Task brief →
Return, exactly and in full, the lines of the records below starting at the one with "(** C23: An" and ending at the one with "let known := match", and no other lines.

Collected data:
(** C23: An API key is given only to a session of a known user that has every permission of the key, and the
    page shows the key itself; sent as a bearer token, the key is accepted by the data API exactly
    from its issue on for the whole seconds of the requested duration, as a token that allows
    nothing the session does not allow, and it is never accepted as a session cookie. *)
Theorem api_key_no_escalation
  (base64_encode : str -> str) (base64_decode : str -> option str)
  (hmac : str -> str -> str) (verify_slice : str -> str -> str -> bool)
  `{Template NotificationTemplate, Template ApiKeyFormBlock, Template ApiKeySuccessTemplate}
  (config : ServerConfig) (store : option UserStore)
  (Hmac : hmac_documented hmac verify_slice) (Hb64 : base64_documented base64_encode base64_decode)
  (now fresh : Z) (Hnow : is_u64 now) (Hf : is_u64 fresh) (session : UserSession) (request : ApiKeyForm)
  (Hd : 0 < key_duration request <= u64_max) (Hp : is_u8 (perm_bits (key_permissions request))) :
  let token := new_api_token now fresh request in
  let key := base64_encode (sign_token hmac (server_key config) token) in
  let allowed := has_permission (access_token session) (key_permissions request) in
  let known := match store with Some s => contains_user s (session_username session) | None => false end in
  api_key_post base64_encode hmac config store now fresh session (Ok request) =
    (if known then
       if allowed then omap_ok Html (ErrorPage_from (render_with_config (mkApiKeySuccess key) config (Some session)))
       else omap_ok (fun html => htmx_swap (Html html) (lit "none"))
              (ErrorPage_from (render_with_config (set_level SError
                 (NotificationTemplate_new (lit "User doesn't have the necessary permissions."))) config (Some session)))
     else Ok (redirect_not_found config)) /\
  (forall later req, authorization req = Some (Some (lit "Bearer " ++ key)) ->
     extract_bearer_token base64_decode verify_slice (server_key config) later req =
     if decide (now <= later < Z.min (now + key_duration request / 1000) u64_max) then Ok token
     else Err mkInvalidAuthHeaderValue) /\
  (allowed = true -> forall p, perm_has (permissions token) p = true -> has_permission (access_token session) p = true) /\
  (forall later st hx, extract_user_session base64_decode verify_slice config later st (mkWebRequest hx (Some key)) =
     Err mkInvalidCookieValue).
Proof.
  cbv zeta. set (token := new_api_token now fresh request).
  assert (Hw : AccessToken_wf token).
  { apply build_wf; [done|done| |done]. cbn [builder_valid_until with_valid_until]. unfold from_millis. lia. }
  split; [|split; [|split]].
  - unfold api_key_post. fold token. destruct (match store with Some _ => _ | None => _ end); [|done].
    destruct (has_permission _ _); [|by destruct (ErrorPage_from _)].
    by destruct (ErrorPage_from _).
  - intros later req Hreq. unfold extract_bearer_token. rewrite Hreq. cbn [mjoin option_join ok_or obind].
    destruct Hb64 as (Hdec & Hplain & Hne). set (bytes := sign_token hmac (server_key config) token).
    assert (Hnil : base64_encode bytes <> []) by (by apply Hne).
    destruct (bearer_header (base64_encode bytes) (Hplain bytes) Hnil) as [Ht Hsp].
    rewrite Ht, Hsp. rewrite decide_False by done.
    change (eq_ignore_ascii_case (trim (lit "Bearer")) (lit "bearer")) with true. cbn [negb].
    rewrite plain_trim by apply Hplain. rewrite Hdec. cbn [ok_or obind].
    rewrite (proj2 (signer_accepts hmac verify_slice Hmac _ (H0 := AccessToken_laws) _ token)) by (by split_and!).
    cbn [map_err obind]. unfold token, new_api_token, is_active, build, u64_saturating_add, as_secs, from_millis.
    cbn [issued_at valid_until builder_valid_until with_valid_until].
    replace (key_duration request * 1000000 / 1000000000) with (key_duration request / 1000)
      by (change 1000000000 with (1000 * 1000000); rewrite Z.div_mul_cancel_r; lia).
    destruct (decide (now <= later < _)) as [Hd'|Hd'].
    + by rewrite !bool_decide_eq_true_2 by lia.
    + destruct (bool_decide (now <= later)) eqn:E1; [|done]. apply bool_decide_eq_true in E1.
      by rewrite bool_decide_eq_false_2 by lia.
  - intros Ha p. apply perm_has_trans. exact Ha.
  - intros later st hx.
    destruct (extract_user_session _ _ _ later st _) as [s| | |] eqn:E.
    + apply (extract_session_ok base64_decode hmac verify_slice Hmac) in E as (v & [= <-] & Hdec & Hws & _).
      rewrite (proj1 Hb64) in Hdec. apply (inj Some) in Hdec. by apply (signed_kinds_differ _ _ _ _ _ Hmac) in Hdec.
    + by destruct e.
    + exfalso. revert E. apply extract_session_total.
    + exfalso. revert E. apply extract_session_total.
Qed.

--

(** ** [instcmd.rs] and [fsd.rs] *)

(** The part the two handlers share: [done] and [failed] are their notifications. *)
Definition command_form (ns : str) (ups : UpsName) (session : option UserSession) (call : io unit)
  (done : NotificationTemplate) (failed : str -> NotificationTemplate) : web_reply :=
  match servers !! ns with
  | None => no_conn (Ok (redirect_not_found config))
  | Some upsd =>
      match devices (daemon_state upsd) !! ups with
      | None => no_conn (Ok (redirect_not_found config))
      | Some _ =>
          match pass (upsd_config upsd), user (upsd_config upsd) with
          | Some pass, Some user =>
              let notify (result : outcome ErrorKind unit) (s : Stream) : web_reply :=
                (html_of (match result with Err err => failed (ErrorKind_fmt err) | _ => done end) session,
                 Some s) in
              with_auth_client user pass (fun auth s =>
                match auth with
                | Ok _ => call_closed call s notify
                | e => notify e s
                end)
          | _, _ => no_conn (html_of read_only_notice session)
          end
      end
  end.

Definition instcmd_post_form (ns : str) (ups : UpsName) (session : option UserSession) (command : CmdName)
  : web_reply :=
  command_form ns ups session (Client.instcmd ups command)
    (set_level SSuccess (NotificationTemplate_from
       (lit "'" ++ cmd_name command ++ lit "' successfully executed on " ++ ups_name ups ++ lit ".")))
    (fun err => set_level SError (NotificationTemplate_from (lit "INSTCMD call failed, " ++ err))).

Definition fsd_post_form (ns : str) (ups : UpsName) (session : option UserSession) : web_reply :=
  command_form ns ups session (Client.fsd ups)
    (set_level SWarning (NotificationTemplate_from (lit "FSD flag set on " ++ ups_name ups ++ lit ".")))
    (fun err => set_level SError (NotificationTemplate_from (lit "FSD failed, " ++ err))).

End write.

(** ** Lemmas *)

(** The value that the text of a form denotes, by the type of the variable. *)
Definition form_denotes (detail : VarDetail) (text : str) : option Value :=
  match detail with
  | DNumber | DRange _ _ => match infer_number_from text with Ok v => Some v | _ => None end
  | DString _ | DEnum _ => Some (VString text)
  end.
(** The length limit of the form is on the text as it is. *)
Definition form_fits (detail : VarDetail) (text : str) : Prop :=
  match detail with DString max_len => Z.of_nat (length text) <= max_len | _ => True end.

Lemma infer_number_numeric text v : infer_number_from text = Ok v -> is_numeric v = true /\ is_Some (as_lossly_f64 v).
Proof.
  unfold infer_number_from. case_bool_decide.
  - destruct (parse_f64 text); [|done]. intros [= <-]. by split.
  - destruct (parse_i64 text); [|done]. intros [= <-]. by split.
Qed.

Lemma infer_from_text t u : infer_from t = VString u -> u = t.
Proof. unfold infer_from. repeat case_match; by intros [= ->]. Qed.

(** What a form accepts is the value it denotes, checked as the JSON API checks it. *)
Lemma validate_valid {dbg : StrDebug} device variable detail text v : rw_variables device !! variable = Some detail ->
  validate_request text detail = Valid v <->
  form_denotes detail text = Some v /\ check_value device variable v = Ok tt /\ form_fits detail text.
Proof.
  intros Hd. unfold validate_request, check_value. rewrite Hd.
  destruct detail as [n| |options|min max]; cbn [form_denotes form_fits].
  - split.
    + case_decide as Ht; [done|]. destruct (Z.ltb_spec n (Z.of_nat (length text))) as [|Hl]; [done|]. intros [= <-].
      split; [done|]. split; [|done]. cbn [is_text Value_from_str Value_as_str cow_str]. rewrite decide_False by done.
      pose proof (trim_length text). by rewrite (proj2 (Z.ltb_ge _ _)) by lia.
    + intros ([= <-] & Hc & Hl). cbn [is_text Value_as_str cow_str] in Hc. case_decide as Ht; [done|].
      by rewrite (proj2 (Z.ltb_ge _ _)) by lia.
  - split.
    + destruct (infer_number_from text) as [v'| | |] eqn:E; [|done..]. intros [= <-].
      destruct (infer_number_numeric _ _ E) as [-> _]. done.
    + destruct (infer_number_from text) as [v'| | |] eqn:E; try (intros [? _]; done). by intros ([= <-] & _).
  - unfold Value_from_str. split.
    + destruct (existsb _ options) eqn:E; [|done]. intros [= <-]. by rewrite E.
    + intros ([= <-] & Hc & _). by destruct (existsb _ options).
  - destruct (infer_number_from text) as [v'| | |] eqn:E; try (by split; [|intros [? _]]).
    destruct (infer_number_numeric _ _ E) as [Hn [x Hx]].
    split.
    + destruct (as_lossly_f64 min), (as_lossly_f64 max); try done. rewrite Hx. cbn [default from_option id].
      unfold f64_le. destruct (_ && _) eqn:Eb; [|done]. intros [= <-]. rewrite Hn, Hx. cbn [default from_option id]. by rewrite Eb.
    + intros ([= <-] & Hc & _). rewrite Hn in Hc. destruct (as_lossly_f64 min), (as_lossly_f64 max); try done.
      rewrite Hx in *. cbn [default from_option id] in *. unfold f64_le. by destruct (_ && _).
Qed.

---

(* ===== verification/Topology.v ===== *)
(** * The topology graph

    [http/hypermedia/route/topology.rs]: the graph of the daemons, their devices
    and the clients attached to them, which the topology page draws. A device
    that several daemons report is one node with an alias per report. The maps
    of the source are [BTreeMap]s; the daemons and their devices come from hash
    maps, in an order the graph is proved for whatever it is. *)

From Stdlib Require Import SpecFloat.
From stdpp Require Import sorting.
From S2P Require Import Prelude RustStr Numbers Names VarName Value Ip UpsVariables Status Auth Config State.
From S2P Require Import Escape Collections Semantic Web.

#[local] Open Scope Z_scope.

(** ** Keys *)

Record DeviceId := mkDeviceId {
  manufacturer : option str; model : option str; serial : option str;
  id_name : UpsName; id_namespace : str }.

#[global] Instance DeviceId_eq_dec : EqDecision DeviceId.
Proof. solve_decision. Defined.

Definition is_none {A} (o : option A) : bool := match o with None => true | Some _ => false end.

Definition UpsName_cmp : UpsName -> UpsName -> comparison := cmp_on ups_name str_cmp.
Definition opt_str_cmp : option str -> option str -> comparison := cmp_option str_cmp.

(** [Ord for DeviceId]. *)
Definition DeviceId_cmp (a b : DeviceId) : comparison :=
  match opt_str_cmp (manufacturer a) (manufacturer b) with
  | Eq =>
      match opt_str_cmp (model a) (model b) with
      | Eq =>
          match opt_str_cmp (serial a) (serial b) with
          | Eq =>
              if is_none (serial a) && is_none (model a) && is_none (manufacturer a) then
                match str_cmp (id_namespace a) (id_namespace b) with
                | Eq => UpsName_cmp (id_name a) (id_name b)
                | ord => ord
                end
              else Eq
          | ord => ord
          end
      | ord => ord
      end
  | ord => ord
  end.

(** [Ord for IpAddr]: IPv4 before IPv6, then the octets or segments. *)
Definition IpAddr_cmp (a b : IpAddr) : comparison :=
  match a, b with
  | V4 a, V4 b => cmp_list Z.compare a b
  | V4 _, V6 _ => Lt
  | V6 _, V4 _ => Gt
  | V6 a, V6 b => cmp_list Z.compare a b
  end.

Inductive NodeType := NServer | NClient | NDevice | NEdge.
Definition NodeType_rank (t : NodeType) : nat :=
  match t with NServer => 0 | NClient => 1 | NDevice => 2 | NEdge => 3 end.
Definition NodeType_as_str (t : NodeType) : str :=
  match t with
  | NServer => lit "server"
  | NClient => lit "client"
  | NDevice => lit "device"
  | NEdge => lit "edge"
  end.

Expected answer →
(** C23: An API key is given only to a session of a known user that has every permission of the key, and the
    page shows the key itself; sent as a bearer token, the key is accepted by the data API exactly
    from its issue on for the whole seconds of the requested duration, as a token that allows
    nothing the session does not allow, and it is never accepted as a session cookie. *)
Theorem api_key_no_escalation
  (base64_encode : str -> str) (base64_decode : str -> option str)
  (hmac : str -> str -> str) (verify_slice : str -> str -> str -> bool)
  `{Template NotificationTemplate, Template ApiKeyFormBlock, Template ApiKeySuccessTemplate}
  (config : ServerConfig) (store : option UserStore)
  (Hmac : hmac_documented hmac verify_slice) (Hb64 : base64_documented base64_encode base64_decode)
  (now fresh : Z) (Hnow : is_u64 now) (Hf : is_u64 fresh) (session : UserSession) (request : ApiKeyForm)
  (Hd : 0 < key_duration request <= u64_max) (Hp : is_u8 (perm_bits (key_permissions request))) :
  let token := new_api_token now fresh request in
  let key := base64_encode (sign_token hmac (server_key config) token) in
  let allowed := has_permission (access_token session) (key_permissions request) in
  let known := match store with Some s => contains_user s (session_username session) | None => false end in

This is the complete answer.